President Erdogan was elected Mayor of Istanbul in 1994, and although an Islamist at heart, was a fairly pragmatic leader.  By 1997, however, his Welfare Party was one of several the army cracked down on for violating Ataturk's guiding principle of separation of religion and state.  When Erdogan publicly embraced the words of an Islamist poem, saying, "The mosques are our barracks, the domes our helmets, the minarets our bayonets and the faithful our soldiers", he was sentenced to 10 months in prison, eventually serving four.

After prison Erdogan was one of the founders of the Justice and Development Party, known as the AKP (go figure).  While still Islamist, it struck a more moderate public tone.  In recent years, however, he has accused the army of numerous (real or imagined) intrigues, and has had the supposed leaders arrested and jailed.  The result is that today most surviving senior military officers seem unwilling to speak out against him.  

This has paved the way for Erdogan to increase his authoritarian power.  Perhaps due to the current worldwide "Islamic awareness", the masses in Turkey seem more and more willing to blur the line between separation of religion and state, which Erdogan has been more than willing to exploit.

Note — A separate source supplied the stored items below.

(** ** Laws

    RM0016, "TIM1 registers", at lock level 0, the only one the program uses:
    the configuration registers are latches, but for the direction bits of a
    mode register.  The compare registers have no law: a channel that captures
    writes its own. *)
Definition tim1_config : list Z := [TIM1_CR2; TIM1_SMCR; TIM1_ETR; TIM1_CCER1; TIM1_CCER2; TIM1_OISR].

Class Tim1Laws (HW : Hardware) : Prop := {
  tim1_latch a : a ∈ tim1_config -> latch a;
  tim1_ccmr_stable n : n ∈ channels -> stable (ccmr n);
  tim1_ccmr_load n m h : n ∈ channels -> fst (hw_load (ccmr n) (m, h)) = m (ccmr n);
  tim1_ccmr_store n v m h : n ∈ channels -> fst (hw_store (ccmr n) v (m, h)) (ccmr n) = ccmr_write m n (u8 v)
}.

(** ** Programs as functions of the configuration registers *)

Section Acts.
Context {HW : Hardware} {TL : Tim1Laws HW}.

(** The addresses of the compare and capture registers. *)
Definition capture_reg (a : Z) : Prop := TIM1_CCR1H <= a <= TIM1_CCR4L.

(** Equal at every stable cell that is not a capture register. *)
Definition agree (m m' : mem) : Prop := forall d, stable d -> ~ capture_reg d -> m' d = m d.

#[export] Instance agree_equiv : Equivalence agree.
Proof.
  split.
  - by intros m d.
  - intros m m' H d Hd Hc. by rewrite H.
  - intros m1 m2 m3 H12 H23 d Hd Hc. by rewrite H23, H12.
Qed.

(** [acts m f]: whatever the hardware does, [m] returns and leaves the
    configuration registers as [f] computes them. *)
Definition acts (m : prog machine unit) (f : mem -> mem) : Prop :=
  Proper (agree ==> agree) f /\
  forall (E : fault -> machine -> Prop) (Q : unit -> machine -> Prop) s,
    (forall s', agree (f (cells s)) (cells s') -> rx s' = rx s -> Q tt s') -> wp E m Q s.

Lemma acts_bind m k f g : acts m f -> acts k g -> acts (m ;; k) (fun x => g (f x)).
Proof.
  intros [Pf Hf] [Pg Hg]. split.
  - intros x y Hxy. by apply Pg, Pf.
  - intros E Q s HQ. apply wp_bind, Hf. intros s1 A1 R1. apply Hg. intros s2 A2 R2.
    apply HQ; [|congruence]. etrans; [|exact A2]. by apply Pg.
Qed.

Lemma acts_conv m f g : acts m f -> (forall x, f x = g x) -> acts m g.
Proof.
  intros [Pf Hf] Hfg. split.
  - intros x y Hxy. rewrite <- !Hfg. by apply Pf.
  - intros E Q s HQ. apply Hf. by rewrite Hfg.
Qed.

Lemma acts_if (b : bool) m k f g : acts m f -> acts k g -> acts (if b then m else k) (fun x => if b then f x else g x).
Proof. destruct b; [by intros [? ?] _|by intros _ [? ?]]. Qed.

Lemma config_latch a : a ∈ tim1_config -> latch a /\ stable a /\ in_can_page a = false /\ ~ capture_reg a.
Proof using TL.
  intros Ha. pose proof (tim1_latch a Ha) as HL.
  split; [done|]. split; [by apply latch_stable|].
  unfold tim1_config in Ha. rewrite !elem_of_cons, elem_of_nil in Ha.
  unfold capture_reg, TIM1_CCR1H, TIM1_CCR4L.
  destruct Ha as [-> | [-> | [-> | [-> | [-> | [-> | []]]]]]];
    (split; [reflexivity|vm_compute; intros [? ?]; congruence]).
Qed.

Lemma agree_upd a v v' m m' : agree m m' -> v' = v -> agree (upd m a v) (upd m' a v').
Proof.
  intros H -> d Hd Hc. unfold upd. destruct (d =? a); [done|by apply H].
Qed.

Lemma acts_rmw a g :
  a ∈ tim1_config -> acts (let! x := load a in store a (g x)) (fun m => upd m a (u8 (g (u8 (m a))))).
Proof using TL.
  intros Ha. destruct (config_latch a Ha) as (HL & HS & Hp & Hc). split.
  - intros m m' H. apply agree_upd; [done|]. by rewrite H.
  - intros E Q s HQ. apply wp_rmw_latch; [done..|]. intros s' C' K' [R' _]. apply HQ; [|done].
    intros d Hd Hnc. unfold upd. destruct (Z.eqb_spec d a) as [->|Hne]; [done|by apply K'].
Qed.

Lemma acts_or a v : a ∈ tim1_config -> acts (or_reg a v) (fun m => upd m a (u8 (Z.lor (u8 (m a)) v))).
Proof using TL. apply (acts_rmw a (fun x => Z.lor x v)). Qed.

Lemma acts_and a v : a ∈ tim1_config -> acts (and_reg a v) (fun m => upd m a (u8 (Z.land (u8 (m a)) v))).
Proof using TL. apply (acts_rmw a (fun x => Z.land x v)). Qed.

(** A store to a capture register leaves the configuration as it is. *)
Lemma acts_capture a v : capture_reg a -> in_can_page a = false -> acts (store a v) (fun m => m).
Proof.
  intros Ha Hp. split; [by intros ? ?|]. intros E Q s HQ. apply wp_store_any. intros s' K' [R' _]. apply HQ; [|done].
  intros d Hd Hnc. rewrite cell_unpaged in K' by done. apply K'; [done|]. congruence.
Qed.

Lemma channels_range n : n ∈ channels <-> 0 <= n <= 3.
Proof.
  unfold channels, TIM1_CHANNEL_1, TIM1_CHANNEL_2, TIM1_CHANNEL_3, TIM1_CHANNEL_4.
  rewrite !elem_of_cons, elem_of_nil. lia.
Qed.

Lemma ccer_config n : n ∈ channels -> ccer n ∈ tim1_config.
Proof.
  unfold channels. rewrite !elem_of_cons, elem_of_nil. intros [-> | [-> | [-> | [-> | []]]]];
    apply list_elem_of_In; vm_compute; tauto.
Qed.

Lemma ccmr_unpaged n : n ∈ channels -> in_can_page (ccmr n) = false /\ ~ capture_reg (ccmr n).
Proof.
  rewrite channels_range. unfold in_can_page, capture_reg, ccmr, CAN_Page, CAN_BaseAddress, TIM1_CCMR1, TIM1_CCR1H,
    TIM1_CCR4L, TIM1_BaseAddress. intros. split; [cmp; done|lia].
Qed.

(** What [put_field] leaves in a mode register. *)
Definition ccmr_put (m : mem) (n mask value : Z) : Z :=
  ccmr_write m n (u8 (Z.lor (u8 (Z.land (u8 (m (ccmr n))) (u8 (Z.lnot mask)))) value)).

Lemma ccmr_write_agree n m m' v v' : n ∈ channels -> agree m m' -> v' = v -> ccmr_write m' n v' = ccmr_write m n v.
Proof using TL.
  intros Hn H ->. unfold ccmr_write, complement_on. destruct (config_latch _ (ccer_config n Hn)) as (_ & HS & _ & Hc).
  destruct (ccmr_unpaged n Hn) as [_ Hc']. rewrite !(H (ccer n)) by done.
  by rewrite (H (ccmr n)) by (done || by apply tim1_ccmr_stable).
Qed.

Lemma acts_field n mask value :
  n ∈ channels -> acts (put_field (ccmr n) mask value) (fun m => upd m (ccmr n) (ccmr_put m n mask value)).
Proof using TL.
  intros Hn. pose proof (tim1_ccmr_stable n Hn) as HS. destruct (ccmr_unpaged n Hn) as [Hp Hc]. split.
  - intros m m' H. apply agree_upd; [done|]. unfold ccmr_put.
    apply ccmr_write_agree; [done..|]. by rewrite (H (ccmr n)).
  - intros E Q s HQ. unfold put_field. apply wp_bind, wp_load. intros v p Hl _. apply wp_store.
    destruct HS as [HSl HSs].
    pose proof (tim1_ccmr_load n (cells s) (hid s) Hn) as Hv. unfold hw in Hl. rewrite Hl in Hv. simpl in Hv. subst v.
    assert (agree (cells s) (fst p)) as Hp1.
    { intros d [Hdl _] _. specialize (Hdl (ccmr n) (cells s) (hid s)). by rewrite Hl in Hdl. }
    apply HQ; [|done]. destruct p as [m1 h1]. simpl in Hp1. intros d Hd Hnc. unfold upd. unfold after_store, set_hw, hw. cbn [cells hid fst snd].
    destruct (Z.eqb_spec d (ccmr n)) as [->|Hne].
    + rewrite tim1_ccmr_store by done. rewrite u8_u8. by apply ccmr_write_agree.
    + destruct Hd as [Hdl Hds]. rewrite Hds by (rewrite cell_unpaged by done; congruence). by apply Hp1.
Qed.
End Acts.

(** ** Input capture *)

(** [TI1_Config .. TI4_Config] and [TIM1_ICInit], of any channel. *)
Section Capture.
Context {HW : Hardware}.

Definition bit_of (n k : Z) : Z := Z.shiftl 1 (ccer_bit n + k).

Definition ti_config (n TIM1_ICPolarity TIM1_ICSelection TIM1_ICFilter : Z) : prog machine unit :=
  and_reg (ccer n) (u8 (Z.lnot (bit_of n 0))) ;;
  put_field (ccmr n) (u8 (Z.lor TIM1_CCMR_CCxS TIM1_CCMR_ICxF))
    (u8 (Z.lor TIM1_ICSelection (u8 (Z.shiftl TIM1_ICFilter 4)))) ;;
  (if negb (TIM1_ICPolarity =? TIM1_ICPOLARITY_RISING)
   then or_reg (ccer n) (bit_of n 1)
   else and_reg (ccer n) (u8 (Z.lnot (bit_of n 1)))) ;;
  or_reg (ccer n) (bit_of n 0).

Lemma ti_config_eq :
  TI1_Config = ti_config TIM1_CHANNEL_1 /\ TI2_Config = ti_config TIM1_CHANNEL_2 /\
  TI3_Config = ti_config TIM1_CHANNEL_3 /\ TI4_Config = ti_config TIM1_CHANNEL_4.
Proof. repeat split. Qed.

Definition ic_init (n TIM1_ICPolarity TIM1_ICSelection TIM1_ICPrescaler TIM1_ICFilter : Z) : prog machine unit :=
  ti_config n (u8 TIM1_ICPolarity) (u8 TIM1_ICSelection) (u8 TIM1_ICFilter) ;;
  put_field (ccmr n) TIM1_CCMR_ICxPSC (u8 TIM1_ICPrescaler).

Lemma TIM1_ICInit_eq n pol sel psc flt : n ∈ channels -> TIM1_ICInit n pol sel psc flt = ic_init n pol sel psc flt.
Proof. unfold channels. rewrite !elem_of_cons, elem_of_nil. by intros [-> | [-> | [-> | [-> | []]]]]. Qed.

Lemma bind_assoc_run (a b c : prog machine unit) s : ((a ;; b) ;; c) s = (a ;; b ;; c) s.
Proof. unfold bind. by destruct (a s). Qed.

The still independent Turkish courts have recently on appeal ruled in favor of the officers Erdogan had jailed and released them.  This might be why [some of] the military again found its nerve and initiated last weeks coup, but without enough popular or military support, they failed.  Now the roundup is underway (6,000 so far), and the army is again being de-clawed.  Do you honestly believe any of the officers left standing will risk their necks to defend a secular Turkey?

So what does this all mean to us?  Until recently Erdogan has been a rather lukewarm participant in the war on ISIS.   The Turks have allowed ISIS recruits to transit through on their way Syria and Iraq, and have not allowed their air bases to be used to bomb ISIS strongholds.   (Turkey's and ISIS' sworn enemy is Syria's President Assad, and Erdogan was following the old adage "the enemy of my enemy is my friend.")  It was only after ISIS targeted the Turks for being apostate Muslims that they joined the fight in earnest.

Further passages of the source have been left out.